Not a glamorous one, but perhaps a virtuous one. Mr Rasmussen is the NSW State Manager for Soft Landing, which handles around half the market share of the mattress recycling business in Australia.
Mattresses are one of the greediest waste items in terms of the landfill space that they occupy. Their high volume to weight ratio makes them expensive to move and, once buried, their low density compromises the civil engineering of the landfill.
But they are also one of the trickiest household items to recycle. Once the steel and foam have been removed, there is little remaining value in the contents of a mattress.
The Australian Bedding Stewardship Council estimates that around 1.8 million mattresses are thrown out each year in Australia (though estimates vary, with Planet Ark claiming “more than 1 million”), and around 40 per cent of them – 22,140 tonnes – end up in landfill.
But the bedding industry is attempting to reduce the amount of landfill by creating a circular economy for mattresses, which involves consumers, retailers, manufacturers and importers in appropriately re-using them or recycling their materials.
Australian Bedding Stewardship Council program manager Janelle Wallace said that, under the new model, manufacturers and importers might pay a fee that would go towards rebates and recycling, as well as research and development on alternative uses for mattress materials.
“If you break down a battery, there’s a lot of value on those materials,” Ms Wallace said.
“There’s not a lot of value in dirty, grubby materials that come out of mattresses.”
Soft Landing collected and recycled the material from more than 538,000 mattresses last year, recovering thousands of tonnes of steel, foam and timber back into the circular economy. Its largest site in Smithfield, which is staffed predominantly by humanitarian migrant workers, receives 750 to 1000 mattresses each day.
Mattress by mattress, the workers use pliers, box-cutters and knives to rip out the bedding. Foam is chipped and sent off to become carpet underlay. Timber is chipped and used as daily cover in landfill or mulched for garden and animal bedding.
The springs are compressed in a steel press that acts like a giant sandwich press. First the steel is flattened, then it is compressed into the shape of a sausage and finally pushed into a 120kg square, comprising eight or nine mattresses.
The bedding material – known as “flock” – is more of a conundrum. It is baled up and sent to landfill, though Mr Rasmussen is constantly considering how it might be repurposed. A coach-builder is currently exploring whether the polyethylene could be used for train seating. Mr Rasmussen keeps on his desk a greenish-grey block of “gunk” that was produced by melting down the foam and bedding.

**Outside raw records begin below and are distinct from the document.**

Definition LoadHeadVerifier (now : Z) (reads : bytes → bool) (dir : option (gmap bytes bytes)) (platform : option PublicKeyEnvelope) : result key_err Heads :=
  keys ← LoadWitnessKeys now reads dir platform; mret (NewHeadVerifier keys).
End Manifest.

(** ** What a loaded key stands on *)

Section Facts.
Context `{P : Primitives}.

(** The platform vouches for [env]: a manifest it signed names the hash of the
    canonical envelope and its key id, and revokes neither. *)
Record vouched (platform env : PublicKeyEnvelope) (payload : manifestPayload) : Prop := {
  vo_signed : ∃ raw payloadRaw, VerifyPayload raw platform witness_manifest_kind [ProfileRoot] = Ok payloadRaw ∧
    decode_manifest_payload payloadRaw = Some payload;
  vo_kind : mp_Kind payload = witness_manifest_kind ∧ mp_SchemaVersion payload = 1 ∧ mp_ArtifactVersion payload ≠ [] ∧
    mp_SignatureProfile payload = ProfileRoot ∧ mp_Critical payload = true;
  vo_hash : ∃ canonical, canonicalEnvelopeBytes env = Ok canonical ∧ mp_ArtifactHash payload = SHA256Prefixed canonical;
  vo_key : mp_KeyID payload = pke_KeyID env ∧ HasPrefix (pke_KeyID env) (bs "aiii_witness_") = true;
  vo_unrevoked : mp_KeyID payload ∉ mp_RevokedKeyIDs payload ∧ mp_ArtifactHash payload ∉ mp_RevokedArtifactHashes payload;
}.

Lemma existsb_beq x l : existsb (λ y, beq y x) l = false → x ∉ l.
Proof.
  intros H Hin. apply not_true_iff_false in H. destruct H. apply existsb_exists. exists x. split; [by apply list_elem_of_In|apply beq_refl].
Qed.

Lemma check_manifest_ok now payload env w p : check_manifest now payload env w = Ok p →
  p = payload ∧ (∃ c, canonicalEnvelopeBytes env = Ok c ∧ mp_ArtifactHash payload = SHA256Prefixed c) ∧
  (mp_Kind payload = witness_manifest_kind ∧ mp_SchemaVersion payload = 1 ∧ mp_ArtifactVersion payload ≠ [] ∧
    mp_SignatureProfile payload = ProfileRoot ∧ mp_Critical payload = true) ∧
  (mp_KeyID payload = pke_KeyID env ∧ HasPrefix (pke_KeyID env) (bs "aiii_witness_") = true) ∧
  mp_KeyID payload ∉ mp_RevokedKeyIDs payload ∧ mp_ArtifactHash payload ∉ mp_RevokedArtifactHashes payload.
Proof.
  unfold check_manifest. destruct (beq (mp_Kind _) _) eqn:E1; [cbn [negb]|done]. destruct (_ =? 1) eqn:E2; [cbn [negb]|done].
  destruct (beq (mp_ArtifactVersion _) []) eqn:E3; [done|]. destruct (canonicalEnvelopeBytes env) as [c|] eqn:Ec; [cbn [map_err mbind result_bind]|done].
  destruct (beq (mp_ArtifactHash _) _) eqn:E4; [cbn [negb]|done]. destruct (beq (mp_KeyID _) _) eqn:E5; [cbn [negb orb]|done].
  destruct (HasPrefix (mp_KeyID _) _) eqn:E6; [cbn [negb]|done]. destruct (beq (mp_SignatureProfile _) _) eqn:E7; [cbn [negb]|done].
  destruct (mp_Critical payload) eqn:E8; [cbn [negb]|done]. intros (? & _ & H)%bind_ok.
  destruct (existsb _ (mp_RevokedKeyIDs _)) eqn:E9; [done|]. destruct (existsb _ (mp_RevokedArtifactHashes _)) eqn:E10; [done|].
  apply existsb_beq in E9, E10. b2p. destruct (FindPublicKey _ _) as [ml|]; [|done]. destruct (beq (pkm_PublicKeyFingerprint ml) []); [done|].
  injection H as <-. rewrite E5 in E6. repeat split; try done. by exists c.
Qed.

“Could you use it as a crash barrier? Could you use it as a building material?”
But the gases produced in the melting process would need to be addressed.
With the price of landfill more than $200 per tonne, there is a commercial imperative to find better solutions. Mr Rasmussen, who was trained in economics and also worked as a primary teacher, said the economics of mattress recycling were challenging. The materials pulled out of each mattress were only worth $3.
“It’s not like an aluminium can, where the materials are more valuable than the logistics of dealing with it. It’s the opposite of that. A mattress is a very, very expensive way of getting your hands on some steel and foam.”